Ele falou ainda sobre como foi a experiência de trabalhar com retrofit. Segundo o empresário, no prédio de Ipanema, o processo foi muito interessante e instigante. “Os resultados foram muito elogiados por utilizarmos a estética original do prédio mesclando-a com o que se espera de um prédio do século XXI” A construtora fez isso mantendo parte da arquitetura, sem descaracterizar o prédio como um todo. “A experiência tem sido bem legal, tanto do ponto de vista estético, quanto na usabilidade do dia a dia”, contou.
Gustavo ainda reforçou que o retrofit é uma tendência tanto para imóveis comerciais quanto residenciais. Ele acredita ainda que o Centro vai passar por uma grande mudança nos próximos anos e que a pandemia pode ter acelerado este processo por conta do esvaziamento do Centro do Rio. Segundo ele, “o retrofit vai ser um grande fator de mudança no mercado imobiliário do Rio de Janeiro”, levando em conta que a região central já é hiper-construída, supõe que a saída será mesmo pela via das transformações de uso.

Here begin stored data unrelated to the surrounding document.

(** ** Which wallet a request names *)

(** The first character of an encoded text, and the rest. *)
Definition uri_byte (cs : list ascii) : option (Z * list ascii) :=
  match cs with
  | p :: a :: b :: r => if bool_decide (p = "%"%char) then Some (16 * hex_value a + hex_value b, r) else None
  | _ => None
  end.
Definition uri_next (cs : list ascii) : option (ascii * list ascii) :=
  match uri_byte cs with
  | Some (x, r) =>
      if x <? 128 then Some (ascii_of_nat (Z.to_nat x), r)
      else match uri_byte r with
           | Some (y, r) => Some (ascii_of_nat (Z.to_nat (64 * (x - 192) + (y - 128))), r)
           | None => None
           end
  | None => match cs with c :: r => Some (c, r) | [] => None end
  end.

Definition uri_check (c : ascii) : bool :=
  match uri_char c with
  | [d] => bool_decide (d = c) && negb (bool_decide (c = "%"%char))
  | l => bool_decide (uri_next l = Some (c, []))
  end && forallb (λ d, uri_unreserved d || bool_decide (d = "%"%char)) (uri_char c).

Lemma uri_checks c : uri_check c = true.
Proof. by destruct c as [[] [] [] [] [] [] [] []]; vm_compute. Qed.

Lemma uri_byte_app l x r s : uri_byte l = Some (x, r) → uri_byte (l ++ s) = Some (x, r ++ s).
Proof. destruct l as [|p [|a [|b l]]]; simpl; try done. destruct (bool_decide _); [|done]. by intros [= <- <-]. Qed.

Lemma uri_next_char c r : uri_next (uri_char c ++ r) = Some (c, r).
Proof.
  pose proof (uri_checks c) as H. unfold uri_check in H. apply andb_true_iff in H as [H _].
  destruct (uri_char c) as [|d [|d' l]] eqn:E; [done| |].
  - apply andb_true_iff in H as [Hd Hp]. apply bool_decide_eq_true in Hd as ->.
    apply negb_true_iff, bool_decide_eq_false in Hp.
    unfold uri_next, uri_byte. destruct r as [|a [|b r]]; simpl; [done..|]. by rewrite bool_decide_false.
  - apply bool_decide_eq_true in H. unfold uri_next in *.
    destruct (uri_byte (d :: d' :: l)) as [[x r1]|] eqn:E1; [|by injection H].
    rewrite (uri_byte_app _ _ _ r E1). destruct (x <? 128); [by injection H as <- ->|].
    destruct (uri_byte r1) as [[y r2]|] eqn:E2; [|done]. rewrite (uri_byte_app _ _ _ r E2).
    by injection H as <- ->.
Qed.

Lemma uri_encoded c : Forall (λ d, d ≠ "/"%char ∧ d ≠ "?"%char) (uri_char c).
Proof.
  pose proof (uri_checks c) as H. unfold uri_check in H. apply andb_true_iff in H as [_ H].
  apply Forall_forall. intros d Hd%list_elem_of_In. rewrite forallb_forall in H. specialize (H d Hd).
  apply orb_true_iff in H as [H|H]; [|by apply bool_decide_eq_true in H as ->]. split; intros ->; by vm_compute in H.
Qed.

Lemma encoded_text_inj l1 l2 : concat (map uri_char l1) = concat (map uri_char l2) → l1 = l2.
Proof.
  revert l2. induction l1 as [|c l1 IH]; intros [|d l2] H; simpl in H; [done|..].
  - pose proof (uri_next_char d (concat (map uri_char l2))) as Hn. by rewrite <- H in Hn.
  - pose proof (uri_next_char c (concat (map uri_char l1))) as Hn. by rewrite H in Hn.
  - pose proof (uri_next_char c (concat (map uri_char l1))) as Hn. rewrite H, uri_next_char in Hn.
    injection Hn as -> Hr. f_equal. by apply IH.
Qed.

Lemma chars_encodeURIComponent s : chars (encodeURIComponent s) = concat (map uri_char (chars s)).
Proof. unfold encodeURIComponent. apply chars_text. Qed.

Lemma encoded_no_slash s : Forall (λ d, d ≠ "/"%char ∧ d ≠ "?"%char) (chars (encodeURIComponent s)).
Proof.
  rewrite chars_encodeURIComponent. apply Forall_concat, Forall_map, Forall_forall. intros c _. apply uri_encoded.
Qed.

(** The end of an encoded text is where the next slash is. *)
Lemma no_slash_split (l1 l2 r1 r2 : list ascii) :
  Forall (λ d, d ≠ "/"%char ∧ d ≠ "?"%char) l1 → Forall (λ d, d ≠ "/"%char ∧ d ≠ "?"%char) l2 →
  head r1 = Some "/"%char ∨ r1 = [] → head r2 = Some "/"%char ∨ r2 = [] →
  l1 ++ r1 = l2 ++ r2 → l1 = l2 ∧ r1 = r2.
Proof.
  intros H1. revert l2. induction H1 as [|c l1 [Hc _] _ IH]; intros l2 H2 E1 E2 H; destruct H2 as [|d l2 [Hd _] H2]; simpl in H.
  - done.
  - destruct E1 as [E1| ->]; [|done]. rewrite H in E1. by injection E1.
  - destruct E2 as [E2| ->]; [|done]. rewrite <- H in E2. by injection E2.
  - injection H as -> H. destruct (IH l2 H2 E1 E2 H) as [-> ->]. done.
Qed.

Lemma url_names_its_wallet (base path i j s t : string) :
  head (chars s) = Some "/"%char ∨ s = "" → head (chars t) = Some "/"%char ∨ t = "" →
  base +++ path +++ encodeURIComponent i +++ s = base +++ path +++ encodeURIComponent j +++ t → i = j ∧ s = t.
Proof.
  intros Hs Ht H. apply (f_equal chars) in H. rewrite !chars_append in H. apply app_inv_head, app_inv_head in H.
  destruct (no_slash_split _ _ (chars s) (chars t) (encoded_no_slash i) (encoded_no_slash j)) as [E1 E2].
  - destruct Hs as [Hs| ->]; [by left|by right].
  - destruct Ht as [Ht| ->]; [by left|by right].
  - done.
  - rewrite !chars_encodeURIComponent in E1. split; apply latin_chars_inj; [by apply encoded_text_inj|done].
Qed.

(** The request a computation starts with. *)
Definition first_sent {A} (m : M A) (w : W) : option Request := head (m w).1.1.

Lemma first_sent_call {A} operation r (k : jsv → M A) w : first_sent (bind (call operation r) k) w = Some r.
Proof.
  unfold first_sent, call, bind, send. destruct (fetch r w) as [[res|e] w']; simpl; [|done].
  destruct (json_of operation res w') as [[sent [data|e]] w'']; simpl; [|done].
  destruct (k data w'') as [[? ?] ?]. done.
Qed.

(** A request to sign names its wallet and no other: the first request of a signing
    determines the wallet it is for, and the transaction with it, for each of
    the three services.  An identifier cannot lead out of its place in the address. *)
Theorem signing_requests_name_their_wallet (i j t u : string) (w w' : W) (now : Z)
    (tk : TurnkeyREST) (pv : PrivyREST) (cm : CrossmintREST) (ch st : string) (user : option string) :
  (first_sent (sdk_sign (turnkey_client tk now) i t) w = first_sent (sdk_sign (turnkey_client tk now) j u) w' →
     i = j ∧ t = u) ∧
  (first_sent (sdk_sign (privy_client pv) i t) w = first_sent (sdk_sign (privy_client pv) j u) w' → i = j ∧ t = u) ∧
  (first_sent (sdk_sign (crossmint_client cm ch st user) i t) w =
     first_sent (sdk_sign (crossmint_client cm ch st user) j u) w' → i = j ∧ t = u).
Proof.
  cbn [sdk_sign turnkey_client privy_client crossmint_client]. unfold turnkey_sign, stampedRequest, privy_sign, crossmint_sign.
  rewrite !first_sent_call. split_and!; intros [= H]; unfold privy_request in *; try done.
  - split; [|congruence]. by apply (url_names_its_wallet (pv_baseUrl pv) "/v1/wallets/" i j "/rpc" "/rpc"); auto.
  - split; [|congruence].
    by apply (url_names_its_wallet (cm_baseUrl cm) "/api/2022-06-09/wallets/" i j "/transactions" "/transactions"); auto.
Qed.

(** ** The wallet against its service *)

Section Wallets.
Context (key_text : ∀ a k, PublicKey a = Some k → toBase58 k = a).

(** A wallet opened for an existing identifier is in custody exactly as long as
    the service still answers the address it answered then. *)
Theorem opened_wallet_custody (client : SDKClient) (provider id : string) (w w1 : W) (wallet : CustodyWallet)
    (sent : list Request) :
  id ≠ "" → create_wallet client provider (Some id) w = (sent, Ok wallet, w1) →
  cw_id wallet = id ∧
  ∃ address, (sdk_get client id w).1.2 = Ok address ∧ toBase58 (cw_publicKey wallet) = address ∧
    ∀ w2, (verifyProviderCustody client wallet w2).1.2 =
          match (sdk_get client id w2).1.2 with
          | Ok a => Ok (bool_decide (a = address))
          | Throw e => Throw e
          end.
Proof.
  intros Hid H. unfold create_wallet in H. cbn [or_undefined] in H. rewrite bool_decide_false in H by done.
  unfold bind in H at 1 2. destruct (sdk_get client id w) as [[s [a|e]] w'] eqn:E; [|done]. simpl in H.
  destruct (PublicKey a) as [k|] eqn:Ek; [|done]. injection H as _ <- _. simpl. split; [done|].
  exists a. rewrite (key_text a k Ek). split_and!; [done..|]. intros w2. unfold verifyProviderCustody, bind. simpl.
  rewrite (key_text a k Ek). destruct (sdk_get client id w2) as [[s2 [a2|e]] w2']; done.
Qed.

Context (from_base64_encode : ∀ bs, bytes_ok bs → from_base64 (b64_encode bs) = bs).
Context (serialize_bytes : ∀ tx, bytes_ok (serialize tx)).
Context (deserialize_serialize : ∀ tx tx', deserialize tx (serialize tx') = Some tx').

(** A signing sends the bytes of the transaction it was given and returns the
    transaction the service answers, whatever that is: the two are not compared. *)
Theorem signed_transaction_is_the_answer (client : SDKClient) (wallet : CustodyWallet) (tx tx' : Tx) (w w' : W)
    (sent : list Request) :
  sdk_sign client (cw_id wallet) (text (b64_encode (serialize tx))) w =
    (sent, Ok (text (b64_encode (serialize tx'))), w') →
  signTransaction client wallet tx w = (sent, Ok tx', w').
Proof.
  intros H. unfold signTransaction, bind. rewrite H, chars_text, from_base64_encode, deserialize_serialize by done.
  simpl. by rewrite app_nil_r.
Qed.
End Wallets.

(** A batch is signed in order and stops at the first failure: what follows is never
    sent, and the signatures obtained before it are lost with the error. *)
Theorem batch_stops_at_the_first_failure (client : SDKClient) (wallet : CustodyWallet) (done_ rest : list Tx) (tx : Tx)
    (w w1 w2 : W) (sent sent' : list Request) (signed : list Tx) (e : custody_exn) :
  signAllTransactions client wallet done_ w = (sent, Ok signed, w1) →
  signTransaction client wallet tx w1 = (sent', Throw e, w2) →
  length signed = length done_ ∧
  signAllTransactions client wallet (done_ ++ tx :: rest) w = (sent ++ sent', Throw e, w2).
Proof.
  revert w sent signed. induction done_ as [|t ts IH]; intros w sent signed Ha Ht; cbn [signAllTransactions app] in *.
  - injection Ha as <- <- <-. split; [done|]. unfold bind. by rewrite Ht.
  - unfold bind in Ha at 1. unfold bind at 1.
    destruct (signTransaction client wallet t w) as [[s [x|ex]] wx]; [|done].
    unfold bind in Ha. unfold bind. destruct (signAllTransactions client wallet ts wx) as [[s' [xs|ex]] wy] eqn:E; [|done].
    simpl in Ha. injection Ha as <- <- <-. destruct (IH wx s' xs E Ht) as [Hl Hr]. split; [simpl; lia|].
    rewrite Hr. by rewrite app_nil_r, app_assoc.
Qed.

(** Missing credentials stop the opening of a wallet before anything is sent. *)
Theorem blank_credentials_send_nothing (now : Z) (tc : TurnkeyWalletConfig) (pc : PrivyWalletConfig)
    (cc : CrossmintWalletConfig) (ct cp cx : option SDKClient) (w : W) :
  (blank (tc_organizationId tc) || blank (tc_apiKeyId tc) || blank (tc_apiPrivateKey tc) = true →
     ∃ f, turnkey now tc ct w = ([], Throw (ConfigError f), w)) ∧
  (blank (pc_appId pc) || blank (pc_appSecret pc) = true → ∃ f, privy pc cp w = ([], Throw (ConfigError f), w)) ∧
  (blank (cc_apiKey cc) = true → crossmint cc cx w = ([], Throw (ConfigError "apiKey"), w)).
Proof.
  unfold turnkey, privy, crossmint, validate_turnkey, validate_privy, validate_crossmint, require_text.
  split_and!.
  - destruct (blank (tc_organizationId tc)); [by eexists|]. destruct (blank (tc_apiKeyId tc)); [by eexists|].
    destruct (blank (tc_apiPrivateKey tc)); [by eexists|done].
  - destruct (blank (pc_appId pc)); [by eexists|]. destruct (blank (pc_appSecret pc)); [by eexists|done].
  - by intros ->.
Qed.
End Sending.

(** ** Attestation *)

(** The adapter's wallet as the kit's attestation sees it: the key is an object
    of the Solana library and no text; only Crossmint's adapter has
    [getAttestation], which answers null. *)
Definition kit_wallet {K} (w : CustodyWallet (K := K)) (custody : result jsv bool) : Wallet := {|
  w_publicKey := Ok (JObj []);
  w_provider := Ok (Some (JStr (cw_provider w)));
  w_verifyProviderCustody := Some match custody with Ok b => Ok (JBool b) | Throw e => Throw e end;
  w_getAttestation := if bool_decide (cw_provider w = "crossmint") then Some (Replied None) else None |}.

(** No wallet of the three adapters is ever attested: verification refuses it,
    or where the caller opted out reports it as failed, whatever the custodian
    confirms. *)
Theorem custody_wallets_are_never_attested {K Cert : Type} (k : Crypto Cert) (now : Z) (w : CustodyWallet (K := K))
    (custody : result jsv bool) (config : AttestationConfig) (cache : AttestationCache) :
  let '(cache', events, answer) := verifyTeeAttestation k now (kit_wallet w custody) config cache in
  cache' = cache ∧ (∀ r, Verified r ∉ events) ∧
  match answer with
  | Ok r => ar_status r = Failed ∧ at_requireAttestation config = Some false
  | Throw (TeeAttestationError _) => True
  | Throw _ => False
  end.
Proof.
  unfold verifyTeeAttestation. change (readWalletIdentity (kit_wallet w custody)) with (@None (string * option string)).
  destruct (at_requireAttestation config) as [[]|], (at_onDegraded config); simpl; split_and?; try done;
    intros r Hr; try (by apply not_elem_of_nil in Hr); by apply list_elem_of_singleton in Hr.
Qed.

O primeiro retrofit que foi grandemente noticiado no Rio, foi no próprio Centro: o neoclássico Edifício Amarelinho, na Cinelândia, que nos anos 1990 estava totalmente degradado e foi transformado num prédio comercial de ponta – para a época. Desde então, alguns outros prédios passaram pelo processo, mas só nos últimos anos se vislumbrou a necessidade de se converter espaços comerciais ultrapassados em apartamentos residenciais na região central.
Hoje, 10 entre 10 especialistas em mercado imobiliário acreditam que o uso misto e a conversão de edifícios comerciais mais antigos em residenciais trará mais vida para aqueles locais que não têm mais espaço para a construção de edifícios novos, e que, por estarem próximos a todos os modais de transporte e cercados de infraestrutura, se tornaram tão desejáveis como moradia. O Centro deve receber muitos destes projetos nos próximos anos. O Edifício A Noite, na Praça Mauá, deve ser um dos próximos. “É certo que, quando finalmente vendido, será transformado em residencial“, sentencia Adames.
Nem todos os retrofits são residenciais. Um caso de grande destaque foi a venda das casas que formam o conjunto arquitetônico do Largo do Boticário para a Rede Accor de Hotéis (dona das marcas Sofitel, Ibis e Fairmont), em 2018. Os imóveis do Cosme Velho estão sendo restaurados detalhadamente pela empresa hoteleira, que pretende abrir um hotel no local nos próximos anos. “A conversão dos imóveis residenciais em unidades hoteleiras eram uma necessidade da cidade, pois aquele local não se prestava mais à moradia, mas era altamente convidativo para atividades comerciais“, disse Cláudio Castro, responsável pela venda dos imóveis à Accor. “A cidade é viva, muda, desmuda, evolui.” , ensina o titular da Sergio Castro Imóveis.